That said, I do have a personal bone to pick with science fiction. Here's the question: imagine the world in 50 years, and how we're going to live there. It looks like....Wow. Silence. No clue, eh?

Actually, yes, writers do tackle this subject on occasion (including Charlie), but most so-called SF does not. Often readers get all whiny when they find one of these books anyway. In most SF, problems are solved with black boxes, hand-waving, and statements that the characters aren't scientists and wouldn't have a clue anyway. In other words, it's shiny robot fantasy.

Many (most?) science fiction writers seem to be scared of science, whether it's shiny or squishy. They love the props, but their imaginations don't particularly want to engage with the future.

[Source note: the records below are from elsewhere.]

(* ===== verification/Json.v ===== *)
(** * JSON values

    The JSON documents that the runtime stores in event and snapshot columns
    and rewrites when a session is forked or exported.  A number keeps its
    literal: no modelled operation computes with it.  An object keeps its
    members in insertion order, as [Object.entries] and [Object.fromEntries]
    do. *)

From S2P Require Import Prelude.
From Stdlib Require Import Ascii String.
From stdpp Require Import prelude list strings pretty.
Set Warnings "-register-all,-clear-no-such-hyp".
Set Default Goal Selector "!".

Inductive json : Type :=
| JNull
| JBool (b : bool)
| JNum (literal : string)
| JStr (s : string)
| JArr (items : list json)
| JObj (members : list (string * json)).

(** Induction that reaches the elements of arrays and the members of objects. *)
Section json_ind.
Variable P : json → Prop.
Hypothesis HNull : P JNull.
Hypothesis HBool : ∀ b, P (JBool b).
Hypothesis HNum : ∀ l, P (JNum l).
Hypothesis HStr : ∀ s, P (JStr s).
Hypothesis HArr : ∀ items, Forall P items → P (JArr items).
Hypothesis HObj : ∀ members, Forall (λ m, P m.2) members → P (JObj members).

Fixpoint json_nested_ind (v : json) : P v :=
  match v with
  | JNull => HNull
  | JBool b => HBool b
  | JNum l => HNum l
  | JStr s => HStr s
  | JArr items =>
    HArr items ((fix go l : Forall P l :=
      match l with
      | [] => Forall_nil_2 P
      | x :: l => Forall_cons_2 P x l (json_nested_ind x) (go l)
      end) items)
  | JObj members =>
    HObj members ((fix go l : Forall (λ m, P m.2) l :=
      match l with
      | [] => Forall_nil_2 _
      | (k, x) :: l => Forall_cons_2 _ (k, x) l (json_nested_ind x) (go l)
      end) members)
  end.
End json_ind.

(** The strings that occur as values (not as keys) in a document. *)
Fixpoint json_strings (v : json) : list string :=
  match v with
  | JStr s => [s]
  | JArr items => flat_map json_strings items
  | JObj members => flat_map (λ m, json_strings m.2) members
  | _ => []
  end.

(** [obj.key] on an object, [None] for [undefined]; the last member wins. *)
Definition json_get (key : string) (v : json) : option json :=
  match v with
  | JObj members => snd <$> last (filter (λ m, m.1 = key) members)
  | _ => None
  end.

(** [record[key] = value] on an object: an existing member keeps its place. *)
Fixpoint set_member (key : string) (v : json) (members : list (string * json)) :
    list (string * json) :=
  match members with
  | [] => [(key, v)]
  | (k, x) :: ms => if String.eqb k key then (k, v) :: ms else (k, x) :: set_member key v ms
  end.

(** A member that is left out when its value is [undefined], as
    [JSON.stringify] does. *)
Definition opt_member (key : string) (o : option json) : list (string * json) :=
  match o with Some v => [(key, v)] | None => [] end.

Definition opt_str (key : string) (o : option string) : list (string * json) :=
  opt_member key (JStr <$> o).

(** ** Inherited members

    The names that every object and every array inherits: [o[name]] and
    [name in o] find them although [Object.entries] does not list them. *)

Definition OBJECT_PROTOTYPE : list string :=
  ["constructor"; "__defineGetter__"; "__defineSetter__"; "hasOwnProperty"; "__lookupGetter__"; "__lookupSetter__";
   "isPrototypeOf"; "propertyIsEnumerable"; "toString"; "valueOf"; "__proto__"; "toLocaleString"].

Definition ARRAY_PROTOTYPE : list string :=
  ["length"; "at"; "concat"; "copyWithin"; "fill"; "find"; "findIndex"; "findLast"; "findLastIndex"; "lastIndexOf"; "pop";
   "push"; "reverse"; "shift"; "unshift"; "slice"; "sort"; "splice"; "includes"; "indexOf"; "join"; "keys"; "entries";
   "values"; "forEach"; "filter"; "flat"; "flatMap"; "map"; "every"; "some"; "reduce"; "reduceRight"; "toReversed";
   "toSorted"; "toSpliced"; "with"] ++ OBJECT_PROTOTYPE.

(** The inherited value of [o[name]], [None] for [undefined].  It is a function or
    a prototype, whose own members no modelled code reads: an object without
    members stands for it; an array has its own [length]. *)
Definition inherited_member (name : string) (o : json) : option json :=
  match o with
  | JObj _ => if decide (name ∈ OBJECT_PROTOTYPE) then Some (JObj []) else None
  | JArr items =>
    if String.eqb name "length" then Some (JNum (pretty (N.of_nat (length items))))
    else if decide (name ∈ ARRAY_PROTOTYPE) then Some (JObj []) else None
  | _ => None
  end.

(** ** Values *)

(** [!value], for [undefined] or a value. *)
Definition falsy (o : option json) : bool :=
  match o with
  | None | Some JNull | Some (JBool false) => true
  | Some (JNum l) => String.eqb l "0"
  | Some (JStr s) => String.eqb s ""
  | _ => false
  end.

(** [a ?? b]. *)
Definition coalesce (a b : option json) : option json :=
  match a with None | Some JNull => b | _ => a end.

(** [v === s] for a string [s]. *)
Definition is_string (s : string) (v : json) : bool :=
  match v with JStr t => String.eqb s t | _ => false end.

Definition equals_string (s : string) (o : option json) : bool := from_option (is_string s) false o.

(** [a === b] for values of two documents: objects and arrays are different
    objects, and numbers have one literal each. *)
Definition strict_equal (a b : json) : bool :=
  match a, b with
  | JNull, JNull => true
  | JBool x, JBool y => Bool.eqb x y
  | JNum x, JNum y => String.eqb x y
  | JStr x, JStr y => String.eqb x y
  | _, _ => false
  end.

(** [o.key] throws for [undefined] and [null]; [o?.key] does not. *)
Definition member (key : string) (o : option json) : outcome (option json) :=
  match o with
  | None | Some JNull => Throw "TypeError"
  | Some v => Ret (json_get key v)
  end.

Definition opt_get (key : string) (o : option json) : option json := o ≫= json_get key.

Definition strings_json (l : list string) : json := JArr (JStr <$> l).
Definition JInt (z : Z) : json := JNum (pretty z).

(** ** [JSON.stringify] without indentation, on code units below 128 *)

Definition hex_digit (n : nat) : ascii :=
  ascii_of_nat (if (n <? 10)%nat then 48 + n else 87 + n).

(** A backslash and one unit. *)
Definition esc (c : ascii) : string := String (ascii_of_nat 92) (String c "").

Definition escape_unit (c : ascii) : string :=
  let n := nat_of_ascii c in
  if (n =? 8)%nat then esc "b" else if (n =? 9)%nat then esc "t"
  else if (n =? 10)%nat then esc "n" else if (n =? 12)%nat then esc "f"
  else if (n =? 13)%nat then esc "r"
  else if (n =? 34)%nat || (n =? 92)%nat then esc c
  else if (n <? 32)%nat
  then esc "u" +:+ "00" +:+ String (hex_digit (n / 16)) (String (hex_digit (n mod 16)) "")
  else String c "".

Fixpoint escape (s : string) : string :=
  match s with EmptyString => "" | String c s => escape_unit c +:+ escape s end.

Definition QUOTE : string := String (ascii_of_nat 34) "".

Definition quoted (s : string) : string := QUOTE +:+ escape s +:+ QUOTE.

Fixpoint stringify (v : json) : string :=
  match v with
  | JNull => "null"
  | JBool b => if b then "true" else "false"
  | JNum l => l
  | JStr s => quoted s
  | JArr items => "[" +:+ Prelude.join "," (map stringify items) +:+ "]"
  | JObj members =>
    "{" +:+ Prelude.join "," (map (λ m, quoted m.1 +:+ ":" +:+ stringify m.2) members) +:+ "}"
  end.

(** [String(value)]. *)
Fixpoint js_String (v : json) : string :=
  match v with
  | JNull => "null"
  | JBool b => if b then "true" else "false"
  | JNum l => l
  | JStr s => s
  | JArr items => Prelude.join "," (map (λ x, match x with JNull => "" | x => js_String x end) items)
  | JObj _ => "[object Object]"
  end.

Example stringify_demo :
  String.length (stringify (JObj [("a", JArr [JNum "1"; JNull]); ("b", JStr QUOTE)])) = 23.
Proof. vm_compute. reflexivity. Qed.

(** ** Members of objects *)

Lemma json_get_cons key m ms :
  json_get key (JObj (m :: ms)) =
  match json_get key (JObj ms) with
  | Some v => Some v
  | None => if decide (m.1 = key) then Some m.2 else None
  end.
Proof.
  simpl. rewrite filter_cons. case_decide as Hm; [|by destruct (last _)].
  rewrite last_cons. by destruct (last _).
Qed.

Definition members_unique (members : list (string * json)) : Prop := NoDup members.*1.

Lemma json_get_None key ms : json_get key (JObj ms) = None ↔ key ∉ ms.*1.
Proof.
  induction ms as [|m ms IH]; [split; [set_solver|done]|].
  rewrite json_get_cons, fmap_cons, not_elem_of_cons, <-IH.
  destruct (json_get key (JObj ms)); [naive_solver|]. case_decide; naive_solver.
Qed.

Lemma set_member_keys key v ms :
  (set_member key v ms).*1 = if decide (key ∈ ms.*1) then ms.*1 else ms.*1 ++ [key].
Proof.
  induction ms as [|[k x] ms IH]; cbn [set_member]; [done|].
  destruct (String.eqb_spec k key) as [Hk|Hne]; rewrite !fmap_cons; cbn [fst] in *.
  - subst k. by rewrite decide_True by set_solver.
  - rewrite IH. destruct (decide (key ∈ ms.*1)).
    + by rewrite decide_True by set_solver.
    + by rewrite decide_False by set_solver.
Qed.

Lemma set_member_unique key v ms : members_unique ms → members_unique (set_member key v ms).
Proof.
  unfold members_unique. rewrite set_member_keys. case_decide; [done|].
  intros Hnd. apply NoDup_app. split_and!; [done|set_solver|apply NoDup_singleton].
Qed.

Lemma set_member_get key v ms :
  members_unique ms → ∀ k, json_get k (JObj (set_member key v ms)) =
    if decide (k = key) then Some v else json_get k (JObj ms).
Proof.
  unfold members_unique. induction ms as [|[k0 x] ms IH]; intros Hnd k.
  - simpl. rewrite filter_cons. simpl. destruct (decide (k = key)) as [->|].
    + by rewrite decide_True.
    + by rewrite decide_False by congruence.
  - rewrite fmap_cons in Hnd. apply NoDup_cons in Hnd as [Hk Hnd]. cbn [set_member fst] in *.
    destruct (String.eqb_spec k0 key) as [->|Hne]; rewrite !json_get_cons; cbn [fst snd].
    + destruct (decide (k = key)) as [->|E].
      * apply json_get_None in Hk. rewrite Hk. by rewrite decide_True.
      * destruct (json_get k (JObj ms)); [done|]. by rewrite !decide_False by congruence.
    + rewrite IH by done. by destruct (decide (k = key)).
Qed.

Lemma set_member_forall (P : string * json → bool) key v ms :
  P (key, v) = true → forallb P ms = true → forallb P (set_member key v ms) = true.
Proof.
  intros Hv. induction ms as [|[k x] ms IH]; simpl; [by rewrite Hv|].
  intros [Hm Hms]%andb_true_iff. destruct (String.eqb_spec k key) as [->|]; simpl; [by rewrite Hv|].
  by rewrite Hm, IH.
Qed.

Lemma get_member key v ms : NoDup ms.*1 → (key, v) ∈ ms → json_get key (JObj ms) = Some v.
Proof.
  intros Hnd Hin. cbn [json_get]. enough (filter (λ m, m.1 = key) ms = [(key, v)]) as -> by done.
  apply list_elem_of_split in Hin as (l1 & l2 & ->). rewrite fmap_app, fmap_cons in Hnd. apply NoDup_app in Hnd as (_ & H1 & Hnd).
  apply NoDup_cons in Hnd as [H2 _]. rewrite filter_app, filter_cons_True by done.
  assert (∀ l, key ∉ l.*1 → filter (λ m : string * json, m.1 = key) l = []) as Hno.
  { induction l as [|m l IH]; intros Hl; [done|]. cbn in Hl. rewrite filter_cons_False by (intros <-; apply Hl; by left).
    apply IH. intros Hk. apply Hl. by right. }
  rewrite (Hno l1), (Hno l2); [done|done|]. intros Hk. apply (H1 _ Hk). by left.
Qed.

Lemma json_get_app key (a b : list (string * json)) :
  json_get key (JObj (a ++ b)) = match json_get key (JObj b) with Some v => Some v | None => json_get key (JObj a) end.
Proof. unfold json_get. rewrite filter_app, last_app. by destruct (last (filter _ b)). Qed.

Lemma json_get_opt key key' o : key ≠ key' → json_get key (JObj (opt_member key' o)) = None.
Proof. intros Hne. destruct o; [|done]. unfold json_get, opt_member. rewrite filter_cons_False by (simpl; congruence). done. Qed.

Lemma set_member_new key v ms : key ∉ fst <$> ms → set_member key v ms = ms ++ [(key, v)].
Proof.
  induction ms as [|[k x] ms IH]; csimpl; [done|]. intros [Hk Hn]%not_elem_of_cons.
  destruct (String.eqb_spec k key); [congruence|]. by rewrite IH.
Qed.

So if I had a wish-fulfilling wand, I'd aim it at the SF community in general and wish for them to fall in love with the sciences, and one science in particular (their choice). It would be fun to watch them struggle to bring this love to a wider audience, and it would certainly be more interesting than watching yet another shiny robot (or techno-zombie, or nano-pixie dust powered wand substitute) come out of the props locker. But yes, that's my personal opinion, and I certainly wouldn't ask any real fans to share my personal preferences.

37:

That sounds like a fairly interesting twist. Did anything come of it? Is it floating around somewhere?

38:

re Grunts: weird. I am usually a bit critical of the tropes in Fantasy and thus Grunts! was recommended to me. Didn't like it at all. Granted, parts of the first few pages were funny, but then it seemed like repetitions of those first few pages ad nauseam. Plus I found the (perceived by me, maybe I was wrong) worshipping of all things Marine-related quite sickening.

39:

It doesn't always happen, but some writers do make a point of mentioning the air displacement caused by a teleportation in or out of a location. I just can't remember names off-hand.

As for "how does it 'know' where you start and the floor stops?" this argument might be applied to any teleportation not using $high-techtrappings for site to site teleportation. The only even partial answer I've seen for site to field teleports would be in Blake's 7, where they didn't always arrive on flat ground (not arriving underground is like Star Trek FTL comms working at "the speed of plot"; it always works in a dramatically convenient manner, and setting off a matter-matter explosion is almost always dramatically inconvenient) and used wearable tags to identify $objecttobeteleported.

40:
"It doesn't always happen, but some writers do make a point of mentioning the air displacement caused by a teleportation in or out of a location. I just can't remember names off-hand."

There's certainly at least one Diana Wynne Jones fantasy in which it's mentioned (Wizard Derk, I think). And I do remember noticing it elsewhere but, like paws4thot, can't identify specific authors.

41:

", I do have a personal bone to pick with science fiction. Here's the question: imagine the world in 50 years, and how we're going to live there. It looks like....Wow. Silence. No clue, eh?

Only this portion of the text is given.